“The true measure of a man is how he treats someone who can do him absolutely no good.” ~Samuel Johnson
The father couldn’t seem to stop reminding his daughter that he had helped her out of a financial mess when she was going through her divorce. Now, he felt that it was his right to drop in on her (and her new husband) whenever he wanted. He was very proud of the help he had provided and couldn’t seem to stop reminding them how very good of him that had been. The new husband had written to Dear Abby in hopes of finding a way to deal with his father-in-law’s ego. Reading the letter, I kept thinking of how controlling this father was trying to be, and how selfish his actions and expectations were. Abby said much the same, “The next time the subject comes up, explain that to him, hand him a check, and let the chips fall where they may.” When a person is more concerned with being showered with accolades than with simply knowing they were able to help someone in need, as Johnson said, the true measure of the man seems sadly obvious.
When I notice the shortcomings of others, which I occasionally do, I know that I need to stop long enough to check myself. Do I do the same things that I’m noticing in someone else? In this case, am I able to help someone and not follow with an expectation of indebtedness on behalf of the person I’ve helped? Are you? I’m willing to look at myself and hope you’ll take a moment to do the same.
Why do we do things to help others? Why do we tell the world via Facebook or Twitter that we’ve performed a wonderful deed — buying a cup of coffee for a stranger or serving ‘selflessly’ in a third world country? Are we just happy about how it made us feel or are we looking for someone to notice our kindness, and if so, is that wrong?
It seems folks, in general, are looking for equity — I give, you receive followed by you give, I receive. “People actually prefer gifts when they are able to give something in return as opposed to gifts with no strings attached (Walster, Berscheid, & Walster, 1976).” It makes sense that most of us like to be able to repay a kindness. Some folks, however, are so incredibly self-centered that it never occurs to them and others demand it, which makes giving anything but a gift.
I’m a giver, and I know many people are just like I am and wish our recipients didn’t feel the need to respond in kind. Being repaid a favor hasn’t been important to me, though I’m sure I have placed expectations on people for other reasons. I need to allow people to respond in kind if they want, maybe you do, too. If you are like the father in the letter, though, it’s time to decide if your expectations are unfair and are driving a wedge in relationships.

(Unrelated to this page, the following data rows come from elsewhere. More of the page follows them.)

(** ** Signing *)
Definition sig_items (v : Z) (signature : list Z) : list rlp_item := [Str (optimize_len (be_bytes 4 v)); Str (optimize_len (take 32 signature)); Str (optimize_len (take 32 (drop 32 signature)))].
Definition signed_v (chain_id : Z) (signature : list Z) : Z := 27 + rd signature 64 + (if get_v chain_id =? 0 then 0 else get_v chain_id * 2 + 8).
Lemma sign_legacy_spec raw body rest chain_id signature : Forall item_ok (body ++ rest) -> zlen (enc_items (body ++ rest)) < 0xff00 -> length body = 6%nat -> (exists x, last body = Some (Str x)) ->
  placed raw -> mem_read m raw = rlp_list (enc_items (body ++ rest)) -> 0 <= signed_v chain_id signature < 2 ^ 32 ->
  sign_raw_tx m raw chain_id signature = Some (inr (rlp_list (enc_items (body ++ sig_items (signed_v chain_id signature) signature)))).
Proof.
  intros Hok Hsz Hb (x & Hx) Hp Hr Hv. destruct (raw_type_typed 10 raw 0 _ Hp Hr ltac:(lia) ltac:(lia) ltac:(lia)) as (Et & Hps & Hrs). unfold sign_raw_tx. rewrite Et. change (0 =? 0) with true. change (0 =? 1) with false. cbn iota. fold (signed_v chain_id signature). rewrite u32_small by done.
  destruct (dec_list_alias (body ++ rest) (skip_type 0 raw) false Hok ltac:(lia) Hps Hrs) as (node & -> & Hn & Hpn). cbn [mbind option_bind]. change (2 =? 2) with true. cbn [negb].
  assert ((body ++ rest) !! 5%nat = Some (Str x)) as Hit by (rewrite lookup_app_l by lia; rewrite last_lookup, Hb in Hx; exact Hx).
  destruct (dec_nth m (body ++ rest) Hok ltac:(lia) node false 5 (Str x) Hpn Hn Hit) as (d & Ed & _). change (Z.of_nat 5) with 5 in Ed. rewrite Ed. cbn [mbind option_bind item_kind]. change (1 =? 1) with true. cbn [negb].
  rewrite (items_up_to_spec _ _ 5 _ _ Hok ltac:(lia) Hpn Hn Hit Ed). replace (take 6 (body ++ rest)) with body by (rewrite <- Hb; symmetry; apply take_app_length).
  assert (zlen (enc_items body) <= zlen (enc_items (body ++ rest))) as Hle by (rewrite enc_items_app, length_app; lia). destruct Hps as (_ & Hlr & _). pose proof (f_equal length Hrs) as Hlen. rewrite length_mem_read in Hlen.
  pose proof (rlp_header_length 0xc0 (zlen (enc_items (body ++ rest)))) as Hhl. unfold rlp_list in Hlen. rewrite length_app in Hlen.
  destruct (bb_write_raw_bytes_rep (bb_newl (Z.to_nat (s_len (skip_type 0 raw) + 68))) [] (enc_items body)) as (b1 & -> & R1); [apply bb_newl_rep; lia|cbn [length]; lia|]. cbn [mbind option_bind app] in *.
  assert (forall l, (length l <= 32)%nat -> zlen (optimize_len l) <= 32) as Ho by (intros l Hl; pose proof (optimize_len_length l); lia).
  assert (zlen (optimize_len (take 32 signature)) <= 32) by (apply Ho; rewrite length_take; lia). assert (zlen (optimize_len (take 32 (drop 32 signature))) <= 32) by (apply Ho; rewrite length_take; lia).
  assert (zlen (optimize_len (be_bytes 4 (signed_v chain_id signature))) <= 32) by (apply Ho; rewrite length_be_bytes; lia).
  destruct (encode_three b1 _ (optimize_len (be_bytes 4 (signed_v chain_id signature))) (optimize_len (take 32 signature)) (optimize_len (take 32 (drop 32 signature))) R1) as (b2 & E2 & R2); [lia..|].
  pose proof (three_size (optimize_len (be_bytes 4 (signed_v chain_id signature))) (optimize_len (take 32 signature)) (optimize_len (take 32 (drop 32 signature)))) as H3.
  rewrite enc_items_app. set (three := enc_items (sig_items _ _)). change (enc_items [_; _; _]) with three in R2, H3.
  destruct (rlp_encode_item b1 _) as [b1'|]; [|done]. cbn [mbind option_bind] in *. destruct (rlp_encode_item b1' _) as [b1''|]; [|done]. cbn [mbind option_bind] in *. rewrite E2. cbn [mbind option_bind].
  destruct (rlp_encode_to_list_rep b2 _ R2) as (b3 & -> & R3); [rewrite length_app; lia|]. cbn [mbind option_bind]. rewrite (bb_bytes_rep _ _ R3). done.
Qed.
(** A number without leading zeros, whatever the width it is written in. *)
Lemma number_field n : 0 < n < 2 ^ 32 -> field_bytes UINT (optimize_len (be_bytes 8 n)) = optimize_len (be_bytes 4 n).
Proof.
  intros Hn. unfold field_bytes. change (UINT =? 0) with true. cbn iota.
  assert (forall l, be_val l <> 0 -> strip_zeros l = optimize_len l) as Hs.
  { induction l as [|x l IH]; intros Hv; [done|]. cbn [strip_zeros]. destruct l as [|y l]; [destruct (Z.eqb_spec x 0) as [->|]; [by destruct Hv|done]|]. rewrite optimize_len_cons. destruct (Z.eqb_spec x 0) as [->|]; [|done]. apply IH. by rewrite <- (be_val_zeros 1). }
  assert (forall k l, l <> [] -> optimize_len (replicate k 0 ++ l) = optimize_len l) as Hz. { induction k as [|k IH]; intros l Hl; [done|]. cbn [replicate app]. destruct (replicate k 0 ++ l) as [|y t] eqn:E; [by destruct k, l|]. rewrite optimize_len_cons. cbn [Z.eqb]. rewrite <- E. by apply IH. }
  assert (forall l, optimize_len (optimize_len l) = optimize_len l) as Hi. { induction l as [|x l IH]; [done|]. destruct l as [|y l]; [done|]. rewrite optimize_len_cons. destruct (x =? 0) eqn:E; [done|]. rewrite optimize_len_cons. by rewrite E. }
  assert (be_bytes 8 n = replicate 4 0 ++ be_bytes 4 n) as E8.
  { apply be_val_inj; [apply be_bytes_ok|apply Forall_app; split; [apply Forall_replicate; unfold is_byte; lia|apply be_bytes_ok]|done|]. rewrite be_val_zeros, !be_val_be_bytes, !Z.mod_small; [done|lia|lia]. }
  rewrite Hs, Hi, E8, Hz; [done|intros E0; apply (f_equal length) in E0; by rewrite length_be_bytes in E0|]. rewrite optimize_len_val, be_val_be_bytes, Z.mod_small; lia.
Qed.
Lemma get_v_range chain_id : 0 <= chain_id -> 0 <= get_v chain_id <= 1337.
Proof. intros Hc. unfold get_v. destruct (Z.ltb_spec 0xFF chain_id), (Z.eqb_spec chain_id 1337); cbn [andb negb]; lia. Qed.
(** The chain in [v]. *)
Definition chain_of_v (v : Z) : Z := if 35 <? v then (v - 35) / 2 else 0.
Lemma chain_of_signed chain_id signature : 0 <= chain_id -> 0 <= rd signature 64 <= 1 -> chain_of_v (signed_v chain_id signature) = get_v chain_id.
Proof.
  intros Hc Hr. pose proof (get_v_range chain_id Hc). unfold chain_of_v, signed_v. destruct (Z.eqb_spec (get_v chain_id) 0) as [->|]; [by rewrite (proj2 (Z.ltb_ge _ _)) by lia|].
  rewrite (proj2 (Z.ltb_lt _ _)) by lia. symmetry. apply (Z.div_unique_pos _ _ _ (rd signature 64)); lia.
Qed.
Lemma legacy_fields td chain_id : tx_type td = 0 -> length (tx_body_fields_raw td chain_id) = 6%nat /\ (exists x, last (tx_body_fields_raw td chain_id) = Some (Str x)) /\
  tx_fields_raw td chain_id (get_v chain_id) None None = tx_body_fields_raw td chain_id ++ if get_v chain_id =? 0 then [] else [Str (field_bytes UINT (optimize_len (be_bytes 8 (get_v chain_id)))); Str []; Str []].
Proof. intros Ht. unfold tx_fields_raw, tx_body_fields_raw. rewrite Ht. cbn. split; [done|]. split; [by eexists|]. done. Qed.

Lemma signature_parts signature : length signature = 65%nat -> take 32 signature ++ take 32 (drop 32 signature) ++ [rd signature 64] = signature.
Proof.
  intros Hl. rewrite <- (take_drop 32 signature) at 4. f_equal. rewrite <- (take_drop 32 (drop 32 signature)) at 2. f_equal. rewrite drop_drop. cbn [Nat.add].
  destruct (drop 64 signature) as [|x [|]] eqn:E; apply (f_equal length) in E as El; rewrite length_drop in El; cbn [length] in El; try lia. f_equal. rewrite <- (take_drop 64 signature), E. assert (length (take 64 signature) = 64%nat) as Ht by (rewrite length_take; lia).
  revert Ht. generalize (take 64 signature). intros pre Hp. change 64 with (Z.of_nat 64). rewrite rd_nat, <- Hp. apply nth_middle.
Qed.

(** The items of a signature are strings of at most 32 bytes. *)
Lemma sig_items_ok v signature : bytes_ok signature -> Forall item_ok (sig_items v signature) /\ zlen (enc_items (sig_items v signature)) <= 111.
Proof.
  intros Hsig. assert (forall l, zlen (optimize_len (take 32 l)) <= 32) as Ho by (intros l; pose proof (optimize_len_length (take 32 l)); rewrite length_take in *; lia).
  pose proof (optimize_len_length (be_bytes 4 v)) as H4. rewrite length_be_bytes in H4. pose proof (Ho signature). pose proof (Ho (drop 32 signature)). split.
  - repeat constructor; cbn [item_bytes]; try (apply optimize_len_ok, be_bytes_ok); try (apply optimize_len_ok, Forall_take; by try apply Forall_drop); lia.
  - pose proof (three_size (optimize_len (be_bytes 4 v)) (optimize_len (take 32 signature)) (optimize_len (take 32 (drop 32 signature)))) as H3. unfold sig_items. lia.
Qed.
Lemma fill_optimized l : bytes_ok l -> length l = 32%nat -> fill_left 32 (optimize_len l) = l.
Proof.
  intros Hl H32. pose proof (optimize_len_length l). apply be_val_inj; [apply fill_left_ok; by apply optimize_len_ok|done|rewrite fill_left_length; lia|]. by rewrite fill_left_val, optimize_len_val.
Qed.
End Raw.
Section Signed.
Context `{Allocator} (m : memory).
(** C25. What is verified is what was signed: for a legacy transaction, in which EIP-155 puts the chain if its
    number is one of Ethereum, the signer gets the serialised transaction without signature and puts
    [v], [r] and [s] into it.  From the signed transaction the verifier gets back, byte for byte, the
    data that was signed; its last three items are strings, and a result of a node that has their values as [v], [r] and [s]
    has the chain, and its signature is the one that was put in, with the recovery id.  The fields are of less than 65024 bytes together. *)
Theorem signed_tx_roundtrip td chain_id signature raw unsigned :
  tx_type td = 0 -> 0 <= chain_id -> Forall item_ok (tx_fields_raw td chain_id (get_v chain_id) None None) -> zlen (enc_items (tx_fields_raw td chain_id (get_v chain_id) None None)) < 0xfe00 ->
  bytes_ok signature -> length signature = 65%nat -> 0 <= rd signature 64 <= 1 -> access_ok (tx_access_list td) ->
  serialize_tx_raw td chain_id (get_v chain_id) None None = Some unsigned -> placed raw -> mem_read m raw = unsigned ->
  exists signed, sign_raw_tx m raw chain_id signature = Some (inr signed) /\
    (forall m' raw', placed raw' -> mem_read m' raw' = signed -> create_unsigned_tx m' raw' (get_v chain_id) = Some unsigned) /\
    (forall m' raw', placed raw' -> mem_read m' raw' = signed -> exists node v r s, dec m' false raw' 0 = Some (2, Some node) /\
       dec m' false node 6 = Some (1, Some v) /\ dec m' false node 7 = Some (1, Some r) /\ dec m' false node 8 = Some (1, Some s) /\
       forall tx, d_int (jget tx K_V) = be_val (mem_read m' v) -> jget tx K_CHAIN_ID = None -> tx_chain_id tx = get_v chain_id /\ sdata 0 tx (mem_read m' r) (mem_read m' s) = signature).
Proof.
  intros Ht Hc Hok Hsz Hsig Hl65 Hrd Hacc Eu Hp Hr. destruct (legacy_fields td chain_id Ht) as (Hb & Hlast & Ef). rewrite (serialize_tx_raw_spec td chain_id (get_v chain_id) None None Hacc ltac:(eapply Z.lt_trans; [exact Hsz|done])) in Eu. injection Eu as Eu. rewrite Ht in Eu. change (typed 0 ?l) with l in Eu. rewrite Ef in *. subst unsigned.
  pose proof (get_v_range chain_id Hc) as Hv. assert (0 <= signed_v chain_id signature < 2 ^ 32) as Hsv by (unfold signed_v; destruct (_ =? 0); lia).
  eexists. split; [by eapply sign_legacy_spec; try done; lia|]. set (body := tx_body_fields_raw td chain_id) in *. apply Forall_app in Hok as [Hokb _]. rewrite enc_items_app, length_app in Hsz.
  destruct (sig_items_ok (signed_v chain_id signature) signature Hsig) as [Hoks Hssz]. assert (Forall item_ok (body ++ sig_items (signed_v chain_id signature) signature)) as Hoka by (by apply Forall_app).
  assert (zlen (enc_items (body ++ sig_items (signed_v chain_id signature) signature)) < 0xff00) as Hsza by (rewrite enc_items_app, length_app; lia). split.
  - intros m' raw' Hp' Hr'. rewrite (create_unsigned_spec m' raw' 0 body (sig_items (signed_v chain_id signature) signature) (get_v chain_id)); [|done|done|lia|done|done|done].
    unfold chain_items. change (typed 0 ?l) with l. destruct (Z.eqb_spec (get_v chain_id) 0) as [->|]; [done|]. cbn [negb andb Z.eqb]. by rewrite number_field by lia.
  - intros m' raw' Hp' Hr'. destruct (dec_list_alias m' _ raw' false Hoka ltac:(lia) Hp' Hr') as (node & En & Hn & Hpn). exists node.
    assert (forall k x, sig_items (signed_v chain_id signature) signature !! k = Some (Str x) -> exists d, dec m' false node (Z.of_nat (6 + k)) = Some (1, Some d) /\ mem_read m' d = x) as Hdec.
    { intros k x Hk. destruct (dec_nth m' _ Hoka ltac:(lia) node false (6 + k) (Str x) Hpn Hn) as (d & Ed & Rd & _); [rewrite lookup_app_r by lia; by rewrite Hb, Nat.add_sub_swap, Nat.sub_diag by lia|]. by exists d. }
    destruct (Hdec 0%nat _ eq_refl) as (v & E6 & Rv), (Hdec 1%nat _ eq_refl) as (r & E7 & Rr), (Hdec 2%nat _ eq_refl) as (s & E8 & Rs). exists v, r, s. split_and!; [done..|]. rewrite Rv, Rr, Rs, optimize_len_val, be_val_be_bytes, Z.mod_small by (cbn; lia).
    intros tx Ev Ech. assert (tx_v tx = signed_v chain_id signature) as Etv by (unfold tx_v; rewrite Ev; apply u32_small; lia).
    assert (tx_chain_id tx = get_v chain_id) as Etc by (unfold tx_chain_id; rewrite Ech, Etv; by apply chain_of_signed). split; [done|]. unfold sdata, plain_v. rewrite Etc, Etv. change (0 =? 0) with true. cbn iota.
    assert ((if get_v chain_id =? 0 then signed_v chain_id signature else signed_v chain_id signature - get_v chain_id * 2 - 8) - 27 = rd signature 64) as -> by (unfold signed_v; destruct (_ =? 0); lia).
    rewrite u32_small by lia. unfold u8. rewrite Z.mod_small by lia. rewrite !fill_optimized; [by apply signature_parts|by apply Forall_take, Forall_drop|rewrite length_take, length_drop; lia|by apply Forall_take|rewrite length_take; lia].
Qed.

We all need balance (and some could use a dose of kindness) Writer Jeff Goins has three suggestions that I think are a great place to begin:
- Help as many people as you can. It will come back around to you.
- Expect nothing in return. Help them just because you care and don’t obsess over the results.
- Don’t try to help everyone. That’ll make you crazy. Set some rules, like a maximum time commitment for when and where you help people and stick to them. And get comfortable with saying no.
When you place the yardstick beside you, what will be your measure? Hold the hand of someone who is frightened, pitch in a few dollars if you are able, and let people off the hook of owing you what began as a kindness.